Based on the PCR product concentrations of the positive and negative controls, it was observed that the product concentration for the first patient was negative, and the product concentration for the second patient was positive. Because the positive control signifies the existence of DNA, it can be concluded that the patient with the positive PCR product concentration across all three samples would have the disease. If the DNA concentration was high enough, these DNA-positive samples would have emitted green light when observed using the Teflon glass slide. As every drop for patient two was green under the fluorimeter, we predicted that patient two (34153) would have the disease. The data confirmed our hypothesis when all of the PCR product concentrations were near the positive control values. On the other hand, the negative control signifies the lack of DNA and would have appeared clear on the glass slides. The clear droplets were observed across all samples coming from patient 1 (77683). We predicted that patient 1 did not have the disease which was confirmed by our data.

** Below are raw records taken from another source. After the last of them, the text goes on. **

(* ===== verification/Reference.v ===== *)
(** * A reference runtime

    Concrete instances of the configuration, the codecs and the outside
    pallets, on finite maps.  The witnesses of the theorems evaluate on it. *)
From stdpp Require Import prelude gmap list strings sorting.
From Stdlib Require Import ZArith Lia.
From S2P Require Import Prelude Types Externals BalanceConvert.

Record RefExt := mkRefExt {
  rx_assets : gmap Z Z;
  rx_currency : gmap Z Z;
  rx_collections : gset Z;
  rx_nfts : gmap (Z * Z) Z;
  rx_props : gmap (Z * Z * list Z) (list Z);
  rx_ongoing : gset Z;
  rx_votes : list (Z * Z * Z);
}.

Definition rx_empty : RefExt := mkRefExt ∅ ∅ ∅ ∅ ∅ ∅ [].

Definition rx_set_assets m e :=
  mkRefExt m (rx_currency e) (rx_collections e) (rx_nfts e) (rx_props e) (rx_ongoing e) (rx_votes e).
Definition rx_set_currency m e :=
  mkRefExt (rx_assets e) m (rx_collections e) (rx_nfts e) (rx_props e) (rx_ongoing e) (rx_votes e).
Definition rx_set_nfts c m p e :=
  mkRefExt (rx_assets e) (rx_currency e) c m p (rx_ongoing e) (rx_votes e).

(** The [testnet] profile, with overflow checks and debug assertions, and the
    [release] one without. *)
Definition ref_profile : Profile := {| overflow_checks := true; debug_assertions := true |}.
Definition release_profile : Profile := {| overflow_checks := false; debug_assertions := false |}.

Section Reference.
Context {prof : Profile}.

#[local] Instance ref_config : Config := {|
  AccountId := Z;
  Ext := RefExt;
  MinInitP := 50;
  ExpectedBlockTimeSec := 12;
  CheckWorkerRegisterTime := true;
  MinContribution := 10000000000;
  GracePeriod := 604800;
  MaxPoolWorkers := 10;
  InitialPriceCheckPoint := 1000000000000;
  VaultQueuePeriod := 1814400;
  MigrationAccountId := 9001;
  WrappedBalancesAccountId := 9002;
  VerifyPRuntime := true;
  VerifyRelaychainGenesisBlockHash := true;
  NoneAttestationEnabled := false;
  ParachainId := 2000;
  InkCodeSizeLimit := 2097152;
  SidevmCodeSizeLimit := 8388608;
|}.
Lemma on_heartbeat_preserves k n t : preserves Inv (on_heartbeat k n t).
Proof.
  intros s Hs. unfold on_heartbeat, ensure_worker_bound, get_session, get_worker, now_sec, put_session,
    upd_computation.
  wp_steps; try done. apply wp_keep_inv; [solve_keeps|done| |done]. intros b s1 Hv1 Hs1.
  wp_steps; try done. apply wp_keep_inv; [solve_keeps|done| |done]. intros [] s2 Hv2 Hs2.
  apply wp_modify. unfold Inv; simpl. rewrite Hv1 in Hv2. injection Hv2 as E1 E2.
  eapply inv_put_same; [done|rewrite E2; eassumption|done|done|]. simpl. eapply (inv_used _ _ Hs); eassumption.
Qed.

Lemma on_working_message_received_preserves m : preserves Inv (on_working_message_received m).
Proof.
  unfold on_working_message_received. destruct (dm_sender m), (dm_payload m);
    apply on_heartbeat_preserves || (apply preserves_view; solve_keeps).
Qed.

Lemma stats_on_reward_keeps {T} (f : State -> T) st b :
  keeps f (stats_on_reward (E := DispatchError) st b).
Proof. unfold stats_on_reward. solve_keeps. Qed.

Lemma try_handle_settle_preserves info now ts : preserves Inv (try_handle_settle info now ts).
Proof.
  intros s Hs. pose proof @stats_on_reward_keeps.
  unfold try_handle_settle, get_session, put_session, upd_computation,
    withdraw_imbalance_from_subsidy_pool.
  wp_steps; try done.
  apply wp_keep_inv; [solve_keeps|done| |done]. intros st s1 Hv1 Hs1. apply wp_bind, wp_modify.
  injection Hv1 as E1 E2. eapply preserves_view; [solve_keeps|]. unfold Inv; simpl.
  eapply inv_put_same; [done|rewrite E2; eassumption|done|done|]. simpl. eapply (inv_used _ _ Hs); eassumption.
Qed.

Lemma on_gk_message_received_preserves m : preserves Inv (on_gk_message_received m).
Proof.
  unfold on_gk_message_received. destruct (negb _); [apply preserves_view; solve_keeps|].
  destruct (is_empty_update _); [apply preserves_view; solve_keeps|].
  apply preserves_bind; [apply preserves_view; unfold now_sec; solve_keeps|intros now].
  apply preserves_bind; [apply preserves_for_each; intros; by apply set_responsive_preserves|intros []].
  apply preserves_bind; [apply preserves_for_each; intros; by apply set_responsive_preserves|intros []].
  apply preserves_bind; [|intros; apply preserves_view; solve_keeps].
  apply preserves_for_each. intros x. apply preserves_bind.
  - apply preserves_catch, try_handle_settle_preserves.
  - intros []; apply preserves_view; solve_keeps.
Qed.

Lemma keeps_minimal_stake {T} (f : State -> T) t p : keeps f (minimal_stake (E := DispatchError) t p).
Proof. unfold minimal_stake, from_fixed. solve_keeps. Qed.

Lemma keeps_ve {T} (f : State -> T) t x p l : keeps f (tokenomic_ve (E := DispatchError) t x p l).
Proof. unfold tokenomic_ve, rig_cost. solve_keeps. Qed.

(** A started session was bound and ready, with no stake; it is idle now, with
    its stake recorded and its expected value below the maximum. *)
Lemma start_computing_spec a x s :
  Inv s ->
  wp True (start_computing a x) (fun _ s' => Inv s' /\ exists k i w p t ve,
      SessionBindings (computation s) !! a = Some k /\ Sessions (computation s) !! a = Some i /\
      state i = Ready /\ Stakes (computation s) !! a = None /\
      RegistryT.Workers (registry s) !! k = Some w /\ initial_score w = Some p /\ MinInitP <= p /\
      TokenomicParameters (computation s) = Some t /\ ve <= v_max_bits t /\
      registry s' = registry s /\
      computation s' = set_NextSessionId (NextSessionId (computation s')) (set_OnlineWorkers
        ((computing_count (Sessions (computation s)) + 1) mod 2 ^ 32)
        (set_Sessions (<[a := set_benchmark (set_p_init p (benchmark i))
          (set_v_updated_at (unix_time_ms s / 1000) (set_v ve (set_ve ve (set_state WorkerIdle i))))]>
            (Sessions (computation s)))
        (set_Stakes (<[a := x]> (Stakes (computation s))) (computation s)))))
    (fun _ s' => s' = s) s.
Proof.
  intros Hs. unfold start_computing, get_session, get_worker, tokenomic, now_sec, upd_computation.
  wp_steps; try done. rename a0 into k, a1 into i, a2 into w, a3 into p, a4 into t.
  apply bool_decide_eq_true in H1, H2. apply Z.geb_le in H5.
  eapply (keeps_wp id); [done|apply keeps_minimal_stake| |by intros]. unfold id. intros ms ? ->.
  wp_steps; [|done]. eapply (keeps_wp id); [done|apply keeps_ve| |by intros]. unfold id. intros ve ? ->.
  wp_steps; [|done]. apply Z.leb_le in H8.
  apply (wp_online 1 (computation s) (registry s)); [done|done|]. intros r ->. wp_steps.
  apply wp_arith_any; [lia|done|]. intros n Hn. wp_steps.
  apply wp_push_system. intros q. apply wp_emit. intros ev. simpl.
  rewrite (alter_lookup _ _ i) by done. split.
  - unfold Inv; simpl. apply inv_next_session.
    lazymatch goal with |- context [<[a := ?i']> (Sessions _)] =>
      replace 1 with (contrib (Some i') - contrib (Some i)) by (simpl; rewrite H1; done) end.
    apply (inv_switch _ _ a k); try done; simpl; [by rewrite lookup_insert_eq|].
    intros b Hb. by rewrite lookup_insert_ne.
  - exists k, i, w, p, t, ve. by split_and!.
Qed.

Lemma start_computing_preserves a x : preserves Inv (start_computing a x).
Proof.
  intros s Hs. eapply wp_mono; [by apply start_computing_spec| |by intros ? ? ->]. by intros [] s' [].
Qed.

Lemma heartbeat_challenge_keeps : keeps view heartbeat_challenge.
Proof. unfold heartbeat_challenge. solve_keeps. Qed.

Lemma update_tokenomic_parameters_preserves t : preserves Inv (update_tokenomic_parameters t).
Proof. apply preserves_params. unfold update_tokenomic_parameters. solve_keeps. Qed.

Lemma set_budget_per_block_preserves o n b x : preserves Inv (set_budget_per_block o n b x).
Proof.
  apply preserves_params. unfold set_budget_per_block, ensure_set_budget_origin, tokenomic,
    update_tokenomic_parameters. solve_keeps.
Qed.

Lemma on_finalize_preserves : preserves Inv on_finalize.
Proof.
  apply preserves_params. unfold on_finalize, heartbeat_challenge, update_tokenomic_parameters.
  solve_keeps.
Qed.

End Operations.

(** ** Runs of the pallet *)
Section Runs.
Context {cfg : Config} {F : FixedLib} {codec : Codec} {pal : Pallets}
  {notify : QueueNotifyConfig} {hooks : ComputationHooks}.

Inductive op :=
| BindOp (session : AccountId) (pubkey : WorkerPublicKey)
| UnbindSessionOp (session : AccountId) (notify_hook : bool)
| StartOp (session : AccountId) (stake : Balance)
| StopOp (session : AccountId)
| ReclaimOp (session : AccountId) (check_cooldown : bool)
| WorkingMessageOp (m : DecodedMessage WorkingReportEvent)
| GkMessageOp (m : DecodedMessage WorkingInfoUpdateEvent)
| FinalizeOp
| SetCoolDownOp (origin : Origin) (period : Z)
| UnbindCall (origin : Origin) (session : AccountId)
| ForceHeartbeatCall (origin : Origin)
| ForceStartCall (origin : Origin) (session : AccountId) (stake : Balance)
| ForceStopCall (origin : Origin) (session : AccountId)
| UpdateTokenomicCall (origin : Origin) (t : TokenomicParams)
| SetHeartbeatPausedCall (origin : Origin) (paused : bool)
| SetBudgetCall (origin : Origin) (nonce block budget : Z)
| UpdateContractRootCall (origin : Origin) (account : AccountId).

Definition run_op (o : op) : R unit :=
  match o with
  | BindOp a k => bind a k
  | UnbindSessionOp a b => unbind_session a b
  | StartOp a x => start_computing a x
  | StopOp a => stop_computing a
  | ReclaimOp a b => let* _ := reclaim a b in mret tt
  | WorkingMessageOp m => on_working_message_received m
  | GkMessageOp m => on_gk_message_received m
  | FinalizeOp => on_finalize
  | SetCoolDownOp o p => set_cool_down_expiration o p
  | UnbindCall o a => unbind o a
  | ForceHeartbeatCall o => force_heartbeat o
  | ForceStartCall o a x => force_start_computing o a x
  | ForceStopCall o a => force_stop_computing o a
  | UpdateTokenomicCall o t => update_tokenomic o t
  | SetHeartbeatPausedCall o b => set_heartbeat_paused o b
  | SetBudgetCall o n b x => set_budget_per_block o n b x
  | UpdateContractRootCall o a => update_contract_root o a
  end.

(** A step is an operation of the pallet, its writes kept even when it returns
    an error, or anything else on the chain: other code does not write the
    pallet's storage and never unregisters a worker. *)
Inductive comp_step : option op -> State -> State -> Prop :=
| step_ok o s s' : run_op o s = Ok tt s' -> comp_step (Some o) s s'
| step_err o e s s' : run_op o s = Err e s' -> comp_step (Some o) s s'
| step_env s s' :
    computation s' = computation s ->
    (forall k, is_Some (RegistryT.Workers (registry s) !! k) ->
      is_Some (RegistryT.Workers (registry s') !! k)) ->
    comp_step None s s'.

Inductive comp_run : State -> list (option op) -> State -> Prop :=
| comp_run_nil s : comp_run s [] s
| comp_run_snoc s l s' o s'' : comp_run s l s' -> comp_step o s' s'' -> comp_run s (l ++ [o]) s''.

(** The pallet before any session was bound *)
Definition no_sessions (s : State) : Prop :=
  Sessions (computation s) = ∅ /\ SessionBindings (computation s) = ∅ /\
  WorkerBindings (computation s) = ∅ /\ Stakes (computation s) = ∅ /\
  OnlineWorkers (computation s) = 0.

Lemma no_sessions_inv s : no_sessions s -> Inv s.
Proof.
  intros (H1 & H2 & H3 & H4 & H5).
  split; rewrite ?H1, ?H2, ?H3, ?H4, ?H5; intros; try by simplify_map_eq.
  - rewrite lookup_empty. split; [by intros []|intros (i & Hi & _); by simplify_map_eq].
Qed.

Context {qs : QuietTopic notify SystemEvent_topic} {qg : QuietTopic notify GatekeeperEvent_topic}
  {hs : ComputationHooksSpec hooks}.

Lemma run_op_preserves o : preserves Inv (run_op o).
Proof.
  destruct o; simpl.
  - apply bind_preserves.
  - apply unbind_session_preserves.
  - apply start_computing_preserves.
  - apply stop_computing_preserves.
  - apply preserves_bind; [apply reclaim_preserves|intros; apply preserves_view; solve_keeps].
  - apply on_working_message_received_preserves.
  - apply on_gk_message_received_preserves.
  - apply on_finalize_preserves.
  - apply preserves_params. unfold set_cool_down_expiration, ensure_root. solve_keeps.
  - unfold unbind, ensure_signed, ensure_session_bound, get_worker.
    intros s Hs. wp_steps; try done. by apply unbind_session_preserves.
  - apply preserves_params. unfold force_heartbeat, ensure_root. solve_keeps.
  - unfold force_start_computing, ensure_root. intros s Hs. wp_steps; try done.
    by apply start_computing_preserves.
  - unfold force_stop_computing, ensure_root. intros s Hs. wp_steps; try done.
    by apply stop_computing_preserves.
  - apply preserves_params. unfold update_tokenomic, ensure_council. solve_keeps.
  - apply preserves_params. unfold set_heartbeat_paused, ensure_council. solve_keeps.
  - apply set_budget_per_block_preserves.
  - apply preserves_params. unfold update_contract_root, ensure_council. solve_keeps.
Qed.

However, little to no green light does not mean that there is none of the target DNA within the sample. Other programs, like ImageJ, can detect color that the human eye cannot. The calculated results, however, confirmed our suspicions that patient one's results were negative.

Potential Error

It is important to note that there are some potential errors within this investigation. One error could be attributed to imperfect micropippeting. Some of the group members did not have previous experience with micropippeting which would have influenced any data that would be extrapolated from that point on. These micropippeting errors may have occurred again during the fluorimeter samples which would have altered the dataset even more. Additionally, the pictures that were taken and uploaded to ImageJ for analysis may not have been the best pictures to gather data from due to the quality limits of the camera at the distance it had to take the picture from. Lastly, the ImageJ analysis of the pictures could have also been a source of error as it was hard to perfectly outline the droplets from the pictures. Future investigations should be more precise and meticulous with micropippeting technique and should also use a higher quality camera for the best quality photos and therefore, the most accurate data.